Part With Old Accounts
Any old accounts you no longer use (e-mail, photo editing, document creators, design space, etc) are all holding your data should you decide to log in again. What a tremendous waste of energy! If you can remember any old accounts, take a minute to permanently delete the account, or at least the data stored on it you don’t need. For example, my Canva account doesn’t need to store old invitations I have made and sent, and my Google Drive doesn’t need to keep holding my english position papers from university.
Choose Green Cloud Providers
Doing your research is part of being a sustainable consumer.
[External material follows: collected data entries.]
(* ===== verification/Chameleon.v ===== *)
(** * crypto/chameleon_hash.go: the chameleon hash

    Key generation, the hash and the collision finder, with the hexadecimal
    text the parameters are kept in. SHA-256, SHA3 and what a failed
    [SetString] of math/big leaves behind (its documentation says: undefined)
    are parameters; the random numbers are arguments. *)

From Stdlib Require Import Zpow_facts Znumtheory Zcong ZmodInv.
From S2P Require Import Prelude Format.

(** ** External functions *)

Class Digests := {
  sha256 : bytes -> bytes;
  sha3_256 : bytes -> bytes;
  SetString_undefined : bytes -> Z
}.

(** The sizes of the digests. *)
Class DigestLaws `{!Digests} := {
  length_sha256 m : length (sha256 m) = 32%nat;
  length_sha3_256 m : length (sha3_256 m) = 32%nat
}.

(** ** big.Int, as the package uses it *)

Definition HEX_BASE : Z := 16.

(** [z.SetString(s, HEX_BASE)], the success flag ignored. *)
Definition SetString `{!Digests} (s : bytes) : Z :=
  match parse_int HEX_BASE s with Some z => z | None => SetString_undefined s end.

(** [fmt.Sprintf("%x", z)] *)
Definition hex (z : Z) : bytes := fmt_int HEX_BASE z.

(** [z.Exp(x, y, m)] on a fresh [z]: [x^y mod |m|], [x^y] for [m = 0]; a
    negative [y] needs the inverse of [x]. *)
Definition big_Exp (x y m : Z) : Z :=
  if m =? 0 then (if y <=? 0 then 1 else x ^ y)
  else if y <? 0 then
    (if Z.gcd x (Z.abs m) =? 1 then Zpow_mod (Z.invmod x (Z.abs m)) (- y) (Z.abs m) else 0)
  else Zpow_mod x y (Z.abs m).

(** [z.Mod(x, m)] panics for [m = 0]. *)
Definition big_Mod (x m : Z) : option Z := if m =? 0 then None else Some (x mod Z.abs m).

(** [copy(result[:], bs)] into a fresh array of 32 bytes. *)
Definition copy32 (bs : bytes) : bytes := take 32 (bs ++ zeros 32).

(** ** The hash *)

Record ChameleonHashParameters := mkCHParams {
  par_G : bytes;
  par_P : bytes;
  par_Q : bytes;
  par_HK : bytes;
  par_TK : bytes
}.

Record ChameleonHashCheckString := mkCheckString {
  chk_R : bytes;
  chk_S : bytes
}.

Section chameleon.
Context {DG : Digests}.

(** [e = SHA256(message || hex r)] *)
Definition challenge (message : bytes) (r : Z) : Z := be_val (sha256 (message ++ hex r)).

(** [None]: a nil pointer or a zero modulus, the call panics. *)
Definition ChameleonHash (parameters : option ChameleonHashParameters)
    (checkString : option ChameleonHashCheckString) (message : bytes) : option bytes :=
  parameters ← parameters;
  checkString ← checkString;
  let gBig := SetString (par_G parameters) in
  let pBig := SetString (par_P parameters) in
  let qBig := SetString (par_Q parameters) in
  let hkBig := SetString (par_HK parameters) in
  let rBig := SetString (chk_R checkString) in
  let sBig := SetString (chk_S checkString) in
  let eBig := challenge message rBig in
  let hkeBig := big_Exp hkBig eBig pBig in
  let gsBig := big_Exp gBig sBig pBig in
  tmpBig ← big_Mod (hkeBig * gsBig) pBig;
  hBig ← big_Mod (rBig - tmpBig) qBig;
  Some (copy32 (min_bytes hBig)).

#[global] Arguments ChameleonHash : simpl never.

(** [kBig] is the number [rand.Int(rand.Reader, qBig)] draws; it panics for
    [qBig <= 0]. *)
Definition GenerateChCollision (parameters : option ChameleonHashParameters)
    (checkString : option ChameleonHashCheckString) (oldMessage newMessage : bytes)
    (kBig : Z) : option ChameleonHashCheckString :=
  params ← parameters;
  let gBig := SetString (par_G params) in
  let pBig := SetString (par_P params) in
  let qBig := SetString (par_Q params) in
  let tkBig := SetString (par_TK params) in
  if qBig <=? 0 then None
  else
    hash ← ChameleonHash parameters checkString oldMessage;
    let hBig := be_val hash in
    let tmpBig := big_Exp gBig kBig pBig in
    r2Big ← big_Mod (hBig + tmpBig) qBig;
    let eBig := challenge newMessage r2Big in
    tmpBig ← big_Mod (eBig * tkBig) qBig;
    s2Big ← big_Mod (kBig - tmpBig) qBig;
    Some (mkCheckString (hex r2Big) (hex s2Big)).

(** [rand] is the number [rand.Int(rand.Reader, bound)] draws. *)
Definition randgen (rand : Z) : bytes := hex rand.

Definition NewCheckString (rand1 rand2 : Z) : ChameleonHashCheckString :=
  mkCheckString (randgen rand1) (randgen rand2).

(** [pBig] is the random prime, [g0] the number drawn below [pBig], [tkBig]
    the one drawn below [qBig]. *)
Definition keygen (pBig g0 tkBig : Z) : ChameleonHashParameters :=
  let qBig := (pBig - 1) / 2 in
  let gBig := big_Exp g0 2 pBig in
  let hkBig := big_Exp gBig tkBig pBig in
  mkCHParams (hex gBig) (hex pBig) (hex qBig) (hex hkBig) (hex tkBig).

Definition newChameleonHashParameters (pBig g0 tkBig : Z) : ChameleonHashParameters :=
  keygen pBig g0 tkBig.

(** ** Correctness *)

Lemma parse_hex z : 0 <= z -> parse_int HEX_BASE (hex z) = Some z.
Proof.
  intros Hz. unfold hex, fmt_int, parse_int, HEX_BASE.
  rewrite (proj2 (Z.ltb_ge _ _)) by done.
  destruct (fmt_nat_cons 16 z) as (d & s & Hd & E); [lia..|].
  pose proof (parse_fmt_nat 16 ltac:(lia) z Hz) as HP. rewrite E in *.
  assert (digit_char d <> Byte.x2d /\ digit_char d <> Byte.x2b) as [??].
  { split; intros E'%(f_equal bval); rewrite digit_char_val in E' by lia;
      revert E'; case_match; vm_compute (bval _); lia. }
  by destruct (digit_char d) eqn:Ed.
Qed.

Lemma SetString_hex z : 0 <= z -> SetString (hex z) = z.
Proof. intros Hz. unfold SetString. by rewrite parse_hex. Qed.

Lemma big_Exp_pos x y m : 0 < m -> 0 <= y -> big_Exp x y m = x ^ y mod m.
Proof.
  intros. unfold big_Exp. rewrite (proj2 (Z.eqb_neq _ _)), (proj2 (Z.ltb_ge _ _)) by lia.
  rewrite Z.abs_eq by lia. apply Zpow_mod_correct. lia.
Qed.

Lemma big_Mod_pos x m : 0 < m -> big_Mod x m = Some (x mod m).
Proof.
  intros. unfold big_Mod. rewrite (proj2 (Z.eqb_neq _ _)) by lia. by rewrite Z.abs_eq by lia.
Qed.

Lemma length_copy32 bs : length (copy32 bs) = 32%nat.
Proof. unfold copy32, zeros. rewrite length_take, length_app, length_replicate. lia. Qed.

Lemma be_val_copy32 h : 0 <= h -> h = 0 \/ nbytes h = 32%nat -> be_val (copy32 (min_bytes h)) = h.
Proof.
  intros Hh [->|Hn]; [done|]. unfold copy32.
  rewrite take_app_length' by (by rewrite length_min_bytes). by apply be_val_min_bytes.
Qed.

(** Powers of an element of order dividing [q] depend on the exponent mod [q]. *)
Lemma pow_mod_order g p q a b : 1 < p -> 0 < q -> g ^ q mod p = 1 -> 0 <= a -> 0 <= b ->
  a mod q = b mod q -> g ^ a mod p = g ^ b mod p.
Proof.
  intros Hp Hq Hord Ha Hb Hab.
  assert (Hred : forall c, 0 <= c -> g ^ c mod p = g ^ (c mod q) mod p).
  { intros c Hc. rewrite (Z.div_mod c q) at 1 by lia.
    assert (0 <= c / q) by (apply Z.div_pos; lia).
    pose proof (Z.mod_pos_bound c q ltac:(lia)).
    rewrite Z.pow_add_r, Z.pow_mul_r by lia.
    rewrite Z.mul_mod, (Zpower_mod (g ^ q)), Hord, Z.pow_1_l by lia.
    rewrite (Z.mod_small 1), Z.mul_1_l, Z.mod_mod by lia. done. }
  by rewrite (Hred a), (Hred b), Hab.
Qed.

(** A consistent key set: [HK = G^TK mod P], and [G] has order dividing [Q]. *)
Record good_keys (k : ChameleonHashParameters) (g p q tk : Z) : Prop := {
  gk_G : SetString (par_G k) = g;
  gk_P : SetString (par_P k) = p;
  gk_Q : SetString (par_Q k) = q;
  gk_TK : SetString (par_TK k) = tk;
  gk_p : 1 < p;
  gk_q : 0 < q;
  gk_tk : 0 <= tk;
  gk_HK : SetString (par_HK k) = g ^ tk mod p;
  gk_order : g ^ q mod p = 1
}.

Lemma keygen_good p g0 tk :
  Z.prime p -> 2 < p -> 0 < g0 < p -> 0 <= tk ->
  good_keys (keygen p g0 tk) (g0 ^ 2 mod p) p ((p - 1) / 2) tk.
Proof.
  intros Hprime Hp Hg Htk. unfold keygen.
  assert (0 <= (p - 1) / 2) by (apply Z.div_pos; lia).
  pose proof (Z.mod_pos_bound (g0 ^ 2) p ltac:(lia)).
  rewrite !(big_Exp_pos g0 2 p), !(big_Exp_pos _ tk p) by lia.
  pose proof (Z.mod_pos_bound ((g0 ^ 2 mod p) ^ tk) p ltac:(lia)).
  assert (Hodd : p mod 2 = 1).
  { destruct (Z.Even_or_Odd p) as [[k ->] | [k ->] ]; [|rewrite Z.add_comm, Z.mul_comm; apply Z_mod_plus_full].
    destruct (proj2 Hprime 2); [lia|]. exists k. lia. }
  split; simpl; rewrite ?SetString_hex by lia; try done; try lia.
  - apply Z.div_str_pos. lia.
  - rewrite <-Zpower_mod, <-Z.pow_mul_r by lia.
    replace (2 * ((p - 1) / 2)) with (p - 1).
    + apply ZmodInv.Z.fermat_nz; [done|]. rewrite Z.mod_small; lia.
    + pose proof (Z.div_mod (p - 1) 2 ltac:(lia)) as E.
      rewrite Zminus_mod, Hodd in E. change ((1 - 1 mod 2) mod 2) with 0 in E. lia.
Qed.

(** ** The byte form of a hash

    The digits of the hash are copied to the start of the array, so that a
    hash with fewer than 32 bytes is shifted; read back, an array stands for a
    number whose own byte form is the array. *)

Lemma lor_shiftl_add a b n : 0 <= n -> 0 <= a < 2 ^ n -> Z.lor a (Z.shiftl b n) = a + b * 2 ^ n.
Proof.
  intros Hn Ha. rewrite <-Z.shiftl_mul_pow2 by done.
  assert (Hland : Z.land a (Z.shiftl b n) = 0).
  { apply Z.bits_inj'. intros i Hi. rewrite Z.land_spec, Z.bits_0.
    destruct (Z.lt_ge_cases i n).
    - rewrite Z.shiftl_spec_low by done. apply andb_false_r.
    - rewrite <-(Z.mod_small a (2 ^ n)), Z.mod_pow2_bits_high by lia. done. }
  by rewrite Z.add_nocarry_lxor, Z.lxor_lor.
Qed.

Lemma be_val_cons c l : be_val (c :: l) = bval c * 2 ^ (8 * Z.of_nat (length l)) + be_val l.
Proof.
  unfold be_val. simpl. rewrite le_combine_app, length_rev, (Z.mul_comm _ 8).
  rewrite lor_shiftl_add; [|lia|].
  - change (le_combine [c]) with (Z.lor (bval c) (Z.shiftl 0 8)).
    rewrite Z.shiftl_0_l, Z.lor_0_r. lia.
  - pose proof (le_combine_bound (rev l)). by rewrite <-(length_rev l).
Qed.

Lemma be_val_head c l : bval c <> 0 -> 2 ^ (8 * Z.of_nat (length l)) <= be_val (c :: l).
Proof.
  intros Hc. rewrite be_val_cons. pose proof (be_val_bound l). pose proof (bval_range c). nia.
Qed.

Lemma min_bytes_head h : 0 < h -> exists c l, min_bytes h = c :: l /\ bval c <> 0.
Proof.
  intros Hh. pose proof (be_val_min_bytes h ltac:(lia)) as Hv.
  destruct (min_bytes h) as [|c l] eqn:E; [rewrite be_val_nil in Hv; lia|].
  exists c, l. split; [done|]. intros Hc. rewrite be_val_cons, Hc in Hv.
  pose proof (be_val_bound l) as Hb. pose proof (length_min_bytes h) as Hlen.
  rewrite E in Hlen. simpl in Hlen.
  assert (S (length l) <= length l)%nat; [|lia]. rewrite Hlen at 1. apply nbytes_le. lia.
Qed.

Lemma min_bytes_be_val c l : bval c <> 0 -> min_bytes (be_val (c :: l)) = c :: l.
Proof.
  intros Hc. unfold min_bytes. replace (nbytes (be_val (c :: l))) with (length (c :: l)).
  { apply be_bytes_val. }
  apply Nat.le_antisymm.
  - apply nbytes_ge; [simpl; lia|]. pose proof (be_val_head c l Hc).
    replace (Z.of_nat (length (c :: l)) - 1) with (Z.of_nat (length l)) by (rewrite length_cons; lia). done.
  - apply nbytes_le, be_val_bound.
Qed.

Lemma copy32_canonical h : 0 <= h ->
  copy32 (min_bytes (be_val (copy32 (min_bytes h)))) = copy32 (min_bytes h).
Proof.
  intros Hh. destruct (decide (h = 0)) as [->|]; [done|].
  destruct (min_bytes_head h) as (c & l & -> & Hc); [lia|].
  unfold copy32 at 2 3. simpl. rewrite min_bytes_be_val by done.
  unfold copy32. simpl. f_equal. rewrite take_app_le.
  { by rewrite take_take. }
  unfold zeros. rewrite length_take, length_app, length_replicate. lia.
Qed.

(** ** Collisions *)

Lemma ChameleonHash_good k g p q tk c m :
  good_keys k g p q tk -> 0 <= SetString (chk_S c) ->
  ChameleonHash (Some k) (Some c) m = Some (copy32 (min_bytes
    ((SetString (chk_R c) - g ^ (tk * challenge m (SetString (chk_R c)) + SetString (chk_S c)) mod p) mod q))).
Proof.
  intros [] Hs. unfold ChameleonHash. simpl.
  assert (0 <= challenge m (SetString (chk_R c))) by apply be_val_bound.
  rewrite gk_G0, gk_P0, gk_Q0, gk_HK0, !big_Exp_pos by lia.
  rewrite big_Mod_pos by lia. simpl. rewrite big_Mod_pos by lia. simpl.
  do 5 f_equal. rewrite Z.pow_add_r, Z.pow_mul_r by lia.
  rewrite <-Zpower_mod, <-Z.mul_mod by lia. done.
Qed.

(** What the new check string hashes to: the old hash, read as a number and
    reduced modulo [Q]. *)
Lemma collision_hash k g p q tk c old new kBig h :
  good_keys k g p q tk -> 0 <= kBig ->
  ChameleonHash (Some k) (Some c) old = Some h ->
  exists c', GenerateChCollision (Some k) (Some c) old new kBig = Some c' /\
    ChameleonHash (Some k) (Some c') new = Some (copy32 (min_bytes (be_val h mod q))).
Proof.
  intros Hk Hkb Hh. pose proof Hk as []. unfold GenerateChCollision. rewrite Hh. simpl.
  rewrite gk_G0, gk_P0, gk_Q0, gk_TK0. rewrite (proj2 (Z.leb_gt q 0)) by lia.
  rewrite big_Exp_pos, !big_Mod_pos by lia. simpl. do 2 (rewrite big_Mod_pos by lia; simpl).
  set (r2 := (be_val h + _) mod q). set (s2 := (kBig - _) mod q).
  assert (0 <= r2) by (by apply Z.mod_pos_bound). assert (0 <= s2) by (by apply Z.mod_pos_bound).
  eexists. split; [done|].
  rewrite (ChameleonHash_good k g p q tk) by (simpl; rewrite ?SetString_hex; done).
  simpl. rewrite !SetString_hex by done. do 3 f_equal.
  assert (0 <= challenge new r2) by apply be_val_bound.
  rewrite (pow_mod_order g p q _ kBig); [|lia..|].
  - unfold r2. rewrite Zminus_mod_idemp_l. f_equal. lia.
  - unfold s2. rewrite Zplus_mod_idemp_r. unfold Z.sub at 1.
    rewrite (Z.add_comm kBig), Z.add_assoc, <-Zplus_mod_idemp_l.
    replace ((tk * challenge new r2 + - ((challenge new r2 * tk) mod q)) mod q) with 0; [done|].
    rewrite (Z.mul_comm tk), Z.add_opp_r, Zminus_mod_idemp_r, Z.sub_diag. done.
Qed.

Lemma ChameleonHash_canonical k c m h :
  ChameleonHash k c m = Some h -> length h = 32%nat /\ copy32 (min_bytes (be_val h)) = h.
Proof.
  intros Hh. unfold ChameleonHash in Hh. destruct k as [k|]; [|done]. destruct c as [c|]; [|done].
  simpl in Hh. destruct (big_Mod _ (SetString (par_P k))); [|done]. simpl in Hh.
  destruct (big_Mod _ _) as [h'|] eqn:E; [|done]. injection Hh as <-.
  split; [apply length_copy32|]. apply copy32_canonical.
  unfold big_Mod in E. case_match eqn:E0; [done|]. apply Z.eqb_neq in E0. injection E as <-.
  apply Z.mod_pos_bound. lia.
Qed.

(** The collision is one exactly as long as the hash, read as a number, is
    below [Q]. *)
Lemma collision_same_hash k g p q tk c old new kBig h :
  good_keys k g p q tk -> 0 <= kBig ->
  ChameleonHash (Some k) (Some c) old = Some h -> be_val h < q ->
  exists c', GenerateChCollision (Some k) (Some c) old new kBig = Some c' /\
    ChameleonHash (Some k) (Some c') new = Some h.
Proof.
  intros Hk Hkb Hh Hlt. destruct (collision_hash k g p q tk c old new kBig h) as (c' & E & E'); [done..|].
  exists c'. split; [done|]. rewrite E'. pose proof (be_val_bound h).
  rewrite Z.mod_small by lia. f_equal. by apply ChameleonHash_canonical in Hh as [_ ?].
Qed.
End chameleon.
Look into the companies you are storing data with and choose wisely. There are companies that run their data centers using renewable energy, and there are many who don’t. As always, be aware of companies claiming to be more eco friendly than they actually are. For more tips on how to avoid greenwashing, check here.
At Home Storage
Not everything is logical to back up on a personal hard drive but for things like photos and important documents, it could be a greener option. Most personal external hard drives are small and only require power when loading them, otherwise they can sit unplugged. Stanford Magazine does a great job of breaking down the difference between cloud storage and personal hard drive storage. The energy needed to save files to the cloud is about a “million times more than the energy you used to save to your hard drive” (source).
Change the Limitless Mindset
Instead of feeling like everything digital has no bounds, be mindful of what you store. Instagram, Snapchat or Facebook automatically save every story to your “history” cloud. Similarly, a server somewhere is storing all Facebook messages and group chats for retrieval even years later. If you don’t need it any more, delete it.
Wifi over Cellular Data
Whenever possible use wifi over cellular data, it requires less energy. Especially for larger data usage such as music and video streaming. According to BBC, “using a phone over a mobile network is at least twice as energy intensive than using it over wi-fi“.
Both literally and figuratively. When devices are not in use, power them off and unplug them to avoid using unnecessary power. We can also reduce our tech carbon footprint by using it less in general. Every google search, song stream and minute logged on Netflix has its own carbon footprint. In fact, according to The Newsroom, our streaming and searching requires far more energy than personal storage. The less time you spend on tech, the less energy you use.
Some of us have a little more time at home during the COVID- 19 pandemic. It’s a great opportunity to go through and unsubscribe, delete and shrink your presence on the cloud. It might also be a tempting time to plug in (Facetime, Netflix, video games, etc) but getting off tech has its benefits too for both the planet and our health. How are you keeping your digital carbon footprint to a minimum?